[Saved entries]
(** * VDPPDF_Merger: the double-sided merge script [vdppdf.py]

    A shallow embedding of the button handler of [vdppdf.py] (lines 47-143)
    and the properties of its output document.

    Page objects live in an object store, because the script mutates them
    in place ([merge_page], [merge_translated_page]) and hands references
    to the writer.  Python floats are IEEE binary64, here Rocq's primitive
    floats; Python's unbounded [int] is [Z]. *)

From Stdlib Require Import ZArith Floats String Ascii.
From stdpp Require Import base list.

Local Open Scope Z_scope.

(** ** Pages *)

(** What a page shows.  The content stream of an uploaded page is kept
    uninterpreted; the only thing the script itself draws is one string
    ([c.setFont] then [c.drawString]). *)
Inductive graphic :=
| Stream (ops : string)
| DrawString (font : string) (size : Z) (x y : float) (text : string).

(** A drawing together with the translation it is shown at. *)
Record layer := Layer { graphic_of : graphic; dx : float; dy : float }.

Record Page := MkPage {
  mediabox_width : float;
  mediabox_height : float;
  contents : list layer
}.

Definition translate (tx ty : float) (l : layer) : layer :=
  Layer (graphic_of l) (dx l + tx)%float (dy l + ty)%float.

(** [page.merge_page(page2)]: the content of [page2] is added on top of
    [page]; the media box of [page] stays (PyPDF2's default [expand=False]). *)
Definition merged (page page2 : Page) : Page :=
  MkPage (mediabox_width page) (mediabox_height page)
         (contents page ++ contents page2).

(** [page.merge_translated_page(page2, tx, ty)]. *)
Definition merged_translated (page page2 : Page) (tx ty : float) : Page :=
  MkPage (mediabox_width page) (mediabox_height page)
         (contents page ++ map (translate tx ty) (contents page2)).

(** ** [str] of an integer *)

Definition digit_char (d : Z) : ascii := ascii_of_nat (48 + Z.to_nat d).

(** Least significant digit first, pushed in front of [acc]. *)
Fixpoint digits_acc (fuel : nat) (n : Z) (acc : string) : string :=
  let acc' := String (digit_char (n mod 10)) acc in
  match fuel with
  | O => acc'
  | S fuel' => if n <? 10 then acc' else digits_acc fuel' (n / 10) acc'
  end.

Definition digits (n : Z) : string := digits_acc (Z.to_nat n) n EmptyString.

(** Python's [str(n)] for an [int]. *)
Definition str (n : Z) : string :=
  if n <? 0 then String "-"%char (digits (- n)) else digits n.

(** Reading a digit string back, most significant digit first. *)
Definition digit_value (c : ascii) : Z := Z.of_nat (nat_of_ascii c) - 48.

Fixpoint read_digits (acc : Z) (s : string) : Z :=
  match s with
  | EmptyString => acc
  | String c s' => read_digits (10 * acc + digit_value c) s'
  end.

Definition is_digit (c : ascii) : bool :=
  (48 <=? nat_of_ascii c)%nat && (nat_of_ascii c <=? 57)%nat.

Fixpoint all_digits (s : string) : bool :=
  match s with
  | EmptyString => true
  | String c s' => is_digit c && all_digits s'
  end.

Definition first_char (s : string) : option ascii :=
  match s with
  | EmptyString => None
  | String c _ => Some c
  end.

(** ** The object store and the script's effects *)

(** References are positions in the store. *)
Abbreviation ref := nat.
Abbreviation heap := (list Page).

Inductive result (A : Type) :=
| Ok (a : A)
| Raise.
Arguments Ok {A} a.
Arguments Raise {A}.

(** A computation reads and writes the store and either returns or raises;
    the store survives a raise, as in Python. *)
Definition M (A : Type) : Type := heap -> result A * heap.

Definition ret {A} (a : A) : M A := fun h => (Ok a, h).

Definition raise {A} : M A := fun h => (Raise, h).

Definition bind {A B} (m : M A) (k : A -> M B) : M B :=
  fun h => match m h with
           | (Ok a, h') => k a h'
           | (Raise, h') => (Raise, h')
           end.

(** [try: m except: handler]. *)
Definition try_except {A} (m handler : M A) : M A :=
  fun h => match m h with
           | (Ok a, h') => (Ok a, h')
           | (Raise, h') => handler h'
           end.

Notation "x <- m ;; k" := (bind m (fun x => k))
  (at level 100, m at next level, right associativity).
Notation "m ;; k" := (bind m (fun _ => k))
  (at level 100, right associativity).

(** A fresh page object. *)
Definition new_page (p : Page) : M ref :=
  fun h => (Ok (length h), h ++ [p]).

Exercise objective:
Transcribe all of the entries without alteration.

Output for this exercise:
(** * VDPPDF_Merger: the double-sided merge script [vdppdf.py]

    A shallow embedding of the button handler of [vdppdf.py] (lines 47-143)
    and the properties of its output document.

    Page objects live in an object store, because the script mutates them
    in place ([merge_page], [merge_translated_page]) and hands references
    to the writer.  Python floats are IEEE binary64, here Rocq's primitive
    floats; Python's unbounded [int] is [Z]. *)

From Stdlib Require Import ZArith Floats String Ascii.
From stdpp Require Import base list.

Local Open Scope Z_scope.

(** ** Pages *)

(** What a page shows.  The content stream of an uploaded page is kept
    uninterpreted; the only thing the script itself draws is one string
    ([c.setFont] then [c.drawString]). *)
Inductive graphic :=
| Stream (ops : string)
| DrawString (font : string) (size : Z) (x y : float) (text : string).

(** A drawing together with the translation it is shown at. *)
Record layer := Layer { graphic_of : graphic; dx : float; dy : float }.

Record Page := MkPage {
  mediabox_width : float;
  mediabox_height : float;
  contents : list layer
}.

Definition translate (tx ty : float) (l : layer) : layer :=
  Layer (graphic_of l) (dx l + tx)%float (dy l + ty)%float.

(** [page.merge_page(page2)]: the content of [page2] is added on top of
    [page]; the media box of [page] stays (PyPDF2's default [expand=False]). *)
Definition merged (page page2 : Page) : Page :=
  MkPage (mediabox_width page) (mediabox_height page)
         (contents page ++ contents page2).

(** [page.merge_translated_page(page2, tx, ty)]. *)
Definition merged_translated (page page2 : Page) (tx ty : float) : Page :=
  MkPage (mediabox_width page) (mediabox_height page)
         (contents page ++ map (translate tx ty) (contents page2)).

(** ** [str] of an integer *)

Definition digit_char (d : Z) : ascii := ascii_of_nat (48 + Z.to_nat d).

(** Least significant digit first, pushed in front of [acc]. *)
Fixpoint digits_acc (fuel : nat) (n : Z) (acc : string) : string :=
  let acc' := String (digit_char (n mod 10)) acc in
  match fuel with
  | O => acc'
  | S fuel' => if n <? 10 then acc' else digits_acc fuel' (n / 10) acc'
  end.

Definition digits (n : Z) : string := digits_acc (Z.to_nat n) n EmptyString.

(** Python's [str(n)] for an [int]. *)
Definition str (n : Z) : string :=
  if n <? 0 then String "-"%char (digits (- n)) else digits n.

(** Reading a digit string back, most significant digit first. *)
Definition digit_value (c : ascii) : Z := Z.of_nat (nat_of_ascii c) - 48.

Fixpoint read_digits (acc : Z) (s : string) : Z :=
  match s with
  | EmptyString => acc
  | String c s' => read_digits (10 * acc + digit_value c) s'
  end.

Definition is_digit (c : ascii) : bool :=
  (48 <=? nat_of_ascii c)%nat && (nat_of_ascii c <=? 57)%nat.

Fixpoint all_digits (s : string) : bool :=
  match s with
  | EmptyString => true
  | String c s' => is_digit c && all_digits s'
  end.

Definition first_char (s : string) : option ascii :=
  match s with
  | EmptyString => None
  | String c _ => Some c
  end.

(** ** The object store and the script's effects *)

(** References are positions in the store. *)
Abbreviation ref := nat.
Abbreviation heap := (list Page).

Inductive result (A : Type) :=
| Ok (a : A)
| Raise.
Arguments Ok {A} a.
Arguments Raise {A}.

(** A computation reads and writes the store and either returns or raises;
    the store survives a raise, as in Python. *)
Definition M (A : Type) : Type := heap -> result A * heap.

Definition ret {A} (a : A) : M A := fun h => (Ok a, h).

Definition raise {A} : M A := fun h => (Raise, h).

Definition bind {A B} (m : M A) (k : A -> M B) : M B :=
  fun h => match m h with
           | (Ok a, h') => k a h'
           | (Raise, h') => (Raise, h')
           end.

(** [try: m except: handler]. *)
Definition try_except {A} (m handler : M A) : M A :=
  fun h => match m h with
           | (Ok a, h') => (Ok a, h')
           | (Raise, h') => handler h'
           end.

Notation "x <- m ;; k" := (bind m (fun x => k))
  (at level 100, m at next level, right associativity).
Notation "m ;; k" := (bind m (fun _ => k))
  (at level 100, right associativity).

(** A fresh page object. *)
Definition new_page (p : Page) : M ref :=
  fun h => (Ok (length h), h ++ [p]).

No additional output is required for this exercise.